¹⁸F-Labeled 2-phenylquinoxaline derivatives as potential positron emission tomography probes for in vivo imaging of β-amyloid plaques

In continuation of our study on the 2-phenylquinoxaline scaffold as potential β-amyloid imaging probes, two [¹⁸F]fluoro-pegylated 2-phenylquinoxaline derivatives, 2-(4-(2-[¹⁸F]fluoroethoxy)phenyl)-N- methylquinoxalin-6-amine ([¹⁸F]4a) and 2-(4-(2-(2-(2-[ ¹⁸F]fluoroethoxy)ethoxy)ethoxy)phenyl)-N-methylquinoxalin-6-amine ([¹⁸F]4b) were prepared. Both of them displayed high binding affinity to Aβ_1-42 aggregates (K_i = 10.0 ± 1.4 nM for 4a, K_i = 5.3 ± 3.2 nM for 4b). The specific and high binding of [¹⁸F]4a and [¹⁸F]4b to Aβ plaques was confirmed by in vitro autoradiography on brain sections of AD human and transgenic mice.

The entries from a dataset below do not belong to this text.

(* ===== verification/LiveTail.v ===== *)
(** * The live-tail plane (src/internal/realtime/livetail/plane.go)

    [Plane]'s mailboxes: [Watching], [Served], [Unwatched], the sink callbacks
    [Subscribed], [Publication], [Ended], [Restored], [pushLocked], one turn of
    the drainer ([drain_take]) and what it does with an event ([handle]); the
    routing seams it implements ([Bind], [Unbind], [Stop], [Resume],
    [RouteHeld]) over the HostLink pool's [Links] interface.

    A session's state stays in the table for as long as its drainer runs (only
    the drainer deletes it), so the table entry is the state the drainer owns. *)

From S2P Require Import Prelude Wire Delivery Bindings Directory Demand Relay Pool.

Definition ErrInvalidConfig : error := sentinel "livetail.ErrInvalidConfig".

Inductive eventKind := evLive | evFrame | evLost | evRestored | evForget.

#[global] Instance eventKind_eq_dec : EqDecision eventKind.
Proof. solve_decision. Defined.

Record event := MkEvent { kind : eventKind; ev_initial : bool; data : bytes; ev_ephemeral : bool }.

Definition plain (k : eventKind) : event := MkEvent k false "" false.

Record sessionState := MkState {
  watched : bool;
  initial : bool;
  gen : Z;
  events : list event;
  running : bool
}.

Record Plane_ := MkPlane {
  limit : Z;
  closed : bool;
  droppedEphemerals : Z;
  nextGen : Z;
  sessions : gmap sessionKey sessionState
}.

(** [New]'s checks: the mailbox limit and the event timeout. *)
Definition New (mailboxLimit eventTimeout : Z) : result Plane_ :=
  if mailboxLimit <? 1 then Fail (wrapf [ErrInvalidConfig])
  else if eventTimeout <=? 0 then Fail (wrapf [ErrInvalidConfig])
  else Ok (MkPlane mailboxLimit false 0 0 ∅).

Definition put (key : sessionKey) (s : sessionState) (p : Plane_) : Plane_ :=
  MkPlane (limit p) (closed p) (droppedEphemerals p) (nextGen p) (<[key := s]> (sessions p)).

(** [pushLocked]: a closed plane takes nothing; the first event of an idle
    mailbox starts its drainer. *)
Definition pushLocked (s : sessionState) (ev : event) (p : Plane_) : sessionState :=
  if closed p then s
  else MkState (watched s) (initial s) (gen s) (events s ++ [ev]) true.

Definition Watching (key : sessionKey) (p : Plane_) : Plane_ :=
  let s := match sessions p !! key with Some s => s | None => MkState false false 0 [] false end in
  put key (MkState true true (gen s) (events s) (running s)) p.

Definition Served (key : sessionKey) (p : Plane_) : Plane_ :=
  match sessions p !! key with
  | Some s => put key (MkState (watched s) false (gen s) (events s) (running s)) p
  | None => p
  end.

Definition Unwatched (key : sessionKey) (p : Plane_) : Plane_ :=
  match sessions p !! key with
  | None => p
  | Some s => put key (pushLocked (MkState false false 0 (events s) (running s)) (plain evForget) p) p
  end.

(** A [sink] is its session and the generation it was created with. *)
Definition newSink (p : Plane_) : Z * Plane_ :=
  let g := u64 (nextGen p + 1) in
  (g, MkPlane (limit p) (closed p) (droppedEphemerals p) g (sessions p)).

Definition Subscribed (key : sessionKey) (g : Z) (p : Plane_) : Plane_ :=
  match sessions p !! key with
  | None => p
  | Some s =>
      if negb (watched s) then p
      else put key (pushLocked (MkState (watched s) false g (events s) (running s))
                      (MkEvent evLive (initial s) "" false) p) p
  end.

(** The sink's generation is the one the session accepts. *)
Definition accepting (key : sessionKey) (g : Z) (p : Plane_) : option sessionState :=
  match sessions p !! key with
  | Some s => if watched s && negb (gen s =? 0) && (gen s =? g) then Some s else None
  | None => None
  end.

(** [Publication]'s inner loop: the first queued ephemeral, taken out. *)
Fixpoint dropEphemeral (evs : list event) : option (list event) :=
  match evs with
  | [] => None
  | ev :: rest => if ev_ephemeral ev then Some rest else (ev ::.) <$> dropEphemeral rest
  end.

(** Its outer loop, which runs while the mailbox is over its limit and holds an
    ephemeral; an iteration shortens the mailbox by one. *)
Fixpoint evictLoop (fuel : nat) (lim : Z) (evs : list event) (dropped : Z) : list event * Z :=
  match fuel with
  | O => (evs, dropped)
  | S fuel =>
      if Z.of_nat (length evs) <? lim then (evs, dropped)
      else match dropEphemeral evs with
           | None => (evs, dropped)
           | Some evs => evictLoop fuel lim evs (u64 (dropped + 1))
           end
  end.

Definition withDropped (p : Plane_) (n : Z) : Plane_ :=
  MkPlane (limit p) (closed p) n (nextGen p) (sessions p).

(** [bytes.Contains], and the quoted type name the probe looks for. *)
Definition Contains (d needle : bytes) : bool := if String.index 0 needle d then true else false.

Definition quotedType : bytes :=
  String "034"%char (String.app "ephemeral_publication" (String "034"%char EmptyString)).

Definition droppableEphemeral `{SessionCodec} (key : sessionKey) (d : bytes) : bool :=
  if negb (Contains d quotedType) then false
  else match SessionRecordTypeOf d with
  | Ok SessionRecordTypeEphemeralPublication =>
      match unmarshalEphemeral d with
      | Ok pub => bool_decide (eph_TenantID pub = key_tenant key) && bool_decide (eph_SessionID pub = key_session key)
      | Fail _ => false
      end
  | _ => false
  end.

(** [Publication], with the classification [ephemeral] made before the lock. *)
Definition Publication (key : sessionKey) (g : Z) (d : bytes) (ephemeral : bool) (p : Plane_) : Plane_ :=
  match accepting key g p with
  | None => p
  | Some s =>
      let frame := MkEvent evFrame false d ephemeral in
      let push s p := put key (pushLocked s frame p) p in
      if Z.of_nat (length (events s)) <? limit p then push s p
      else if ephemeral then withDropped p (u64 (droppedEphemerals p + 1))
      else
        let '(evs, dropped) := evictLoop (length (events s)) (limit p) (events s) (droppedEphemerals p) in
        let p := withDropped p dropped in
        if Z.of_nat (length evs) <? limit p
        then push (MkState (watched s) (initial s) (gen s) evs (running s)) p
        else
          let kept := filter (fun ev => kind ev <> evFrame) evs in
          put key (pushLocked (MkState (watched s) (initial s) 0 kept (running s)) (plain evLost) p) p
  end.

Definition DroppedEphemerals (p : Plane_) : Z := droppedEphemerals p.

Definition Ended (key : sessionKey) (g : Z) (p : Plane_) : Plane_ :=
  match accepting key g p with
  | None => p
  | Some s => put key (pushLocked (MkState (watched s) (initial s) 0 (events s) (running s)) (plain evLost) p) p
  end.

Definition Restored (key : sessionKey) (p : Plane_) : Plane_ :=
  match sessions p !! key with
  | None => p
  | Some s => if negb (watched s) then p else put key (pushLocked s (plain evRestored) p) p
  end.

Definition CloseFlag (p : Plane_) : Plane_ :=
  MkPlane (limit p) true (droppedEphemerals p) (nextGen p) (sessions p).

(** [stopTail]'s part under the lock. *)
Definition stopGeneration (key : sessionKey) (p : Plane_) : Plane_ :=
  match sessions p !! key with
  | Some s => put key (MkState (watched s) (initial s) 0 (events s) (running s)) p
  | None => p
  end.

(** One turn of [drain] under the lock, by the drainer of a running session:
    the next event, or the end of the drainer. *)
Definition drain_take (key : sessionKey) (p : Plane_) : option event * Plane_ :=
  match sessions p !! key with
  | None => (None, p)
  | Some s =>
      match closed p, events s with
      | false, ev :: rest => (Some ev, put key (MkState (watched s) (initial s) (gen s) rest (running s)) p)
      | _, _ =>
          if watched s then (None, put key (MkState (watched s) (initial s) (gen s) [] false) p)
          else (None, MkPlane (limit p) (closed p) (droppedEphemerals p) (nextGen p) (delete key (sessions p)))
      end
  end.

(** ** The routing seams, over the pool *)
Class Links (L : Type) := {
  links_Bind : Target -> HostLinkBindRequest -> L -> option error * L;
  links_Unbind : HostLinkUnbindRequest -> L -> option error * L;
  links_DeliverCommand : TenantID -> SessionID -> CommandID -> L -> option error * L;
  links_Subscribe : sessionKey -> Z -> L -> option error * L;
  links_Unsubscribe : sessionKey -> L -> L;
  links_RouteFor : sessionKey -> L -> option HostID
}.

Definition unbindFor (req : HostLinkBindRequest) : HostLinkUnbindRequest :=
  UnbindRequest (bind_TenantID req) (bind_SessionID req) (bind_HostID req) (bind_HostGeneration req)
    (bind_LeaseEpoch req) (bind_IdempotencyKey req).

Section Seams.
Context {L : Type} `{Links L}.

Definition stopTail (key : sessionKey) (s : Plane_ * L) : Plane_ * L :=
  (stopGeneration key s.1, links_Unsubscribe key s.2).

(** Subscribe the session's tail with a fresh sink. *)
Definition subscribeTail (key : sessionKey) (s : Plane_ * L) : option error * (Plane_ * L) :=
  let '(g, p) := newSink s.1 in
  let '(err, l) := links_Subscribe key g s.2 in
  (err, (p, l)).

Definition Bind (endpoint : InternalEndpoint) (req : HostLinkBindRequest) (s : Plane_ * L) : option error * (Plane_ * L) :=
  let '(err, l) := links_Bind (MkTarget (bind_HostID req) endpoint 0) req s.2 in
  match err with
  | Some err => (Some err, (s.1, l))
  | None =>
      let '(err, s) := subscribeTail (SessionKey (bind_TenantID req) (bind_SessionID req)) (s.1, l) in
      match err with
      | Some err => let '(_, l) := links_Unbind (unbindFor req) s.2 in (Some (wrapf [err]), (s.1, l))
      | None => (None, s)
      end
  end.

Definition Unbind (req : HostLinkUnbindRequest) (s : Plane_ * L) : option error * (Plane_ * L) :=
  let s := stopTail (SessionKey (unbind_TenantID req) (unbind_SessionID req)) s in
  let '(err, l) := links_Unbind req s.2 in
  (match err with
   | Some err => if ConnectionGone err then Some (wrapf [Err ErrRouteGone []; err]) else Some err
   | None => None
   end, (s.1, l)).

Definition RouteHeld (tenant : TenantID) (session : SessionID) (s : Plane_ * L) : bool :=
  if links_RouteFor (SessionKey tenant session) s.2 then true else false.

Definition DeliverCommand (tenant : TenantID) (session : SessionID) (c : CommandID) (s : Plane_ * L)
    : option error * (Plane_ * L) :=
  let '(err, l) := links_DeliverCommand tenant session c s.2 in (err, (s.1, l)).

Definition Stop (key : sessionKey) (s : Plane_ * L) : option error * (Plane_ * L) := (None, stopTail key s).

Definition Resume (key : sessionKey) (after : Z) (s : Plane_ * L) : option error * (Plane_ * L) :=
  match links_RouteFor key s.2 with
  | None => (None, s)
  | Some _ => subscribeTail key s
  end.

(** The plane is the routing table's Binder. *)
#[global] Instance plane_binder : Binder (Plane_ * L) := {|
  binder_Bind := Bind;
  binder_Unbind := Unbind;
  binder_DeliverCommand := DeliverCommand;
  binder_RouteHeld := Some RouteHeld
|}.
End Seams.

(** ** What the drainer does with an event *)
Section Handle.
Context `{SessionCodec} `{StoreLimits} {W : Type} `{RelayEnv W}.
Variable channelLink : sessionKey -> LinkID.
Variable routeFor : sessionKey -> W -> bool.

Definition coveredThrough (d : bytes) : Z :=
  match SessionRecordTypeOf d with
  | Ok SessionRecordTypeEnduringPublication =>
      match unmarshalEnduring d with Ok pub => pub_CoveredThrough pub | Fail _ => 0 end
  | _ => 0
  end.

In biodistribution in normal mice, [¹⁸F]4a displayed high initial brain uptake (8.17% ID/g at 2 min) and rapid washout from the brain. These preliminary results suggest [¹⁸F]4a may be a potential PET imaging agent for Aβ plaques in the living human brain.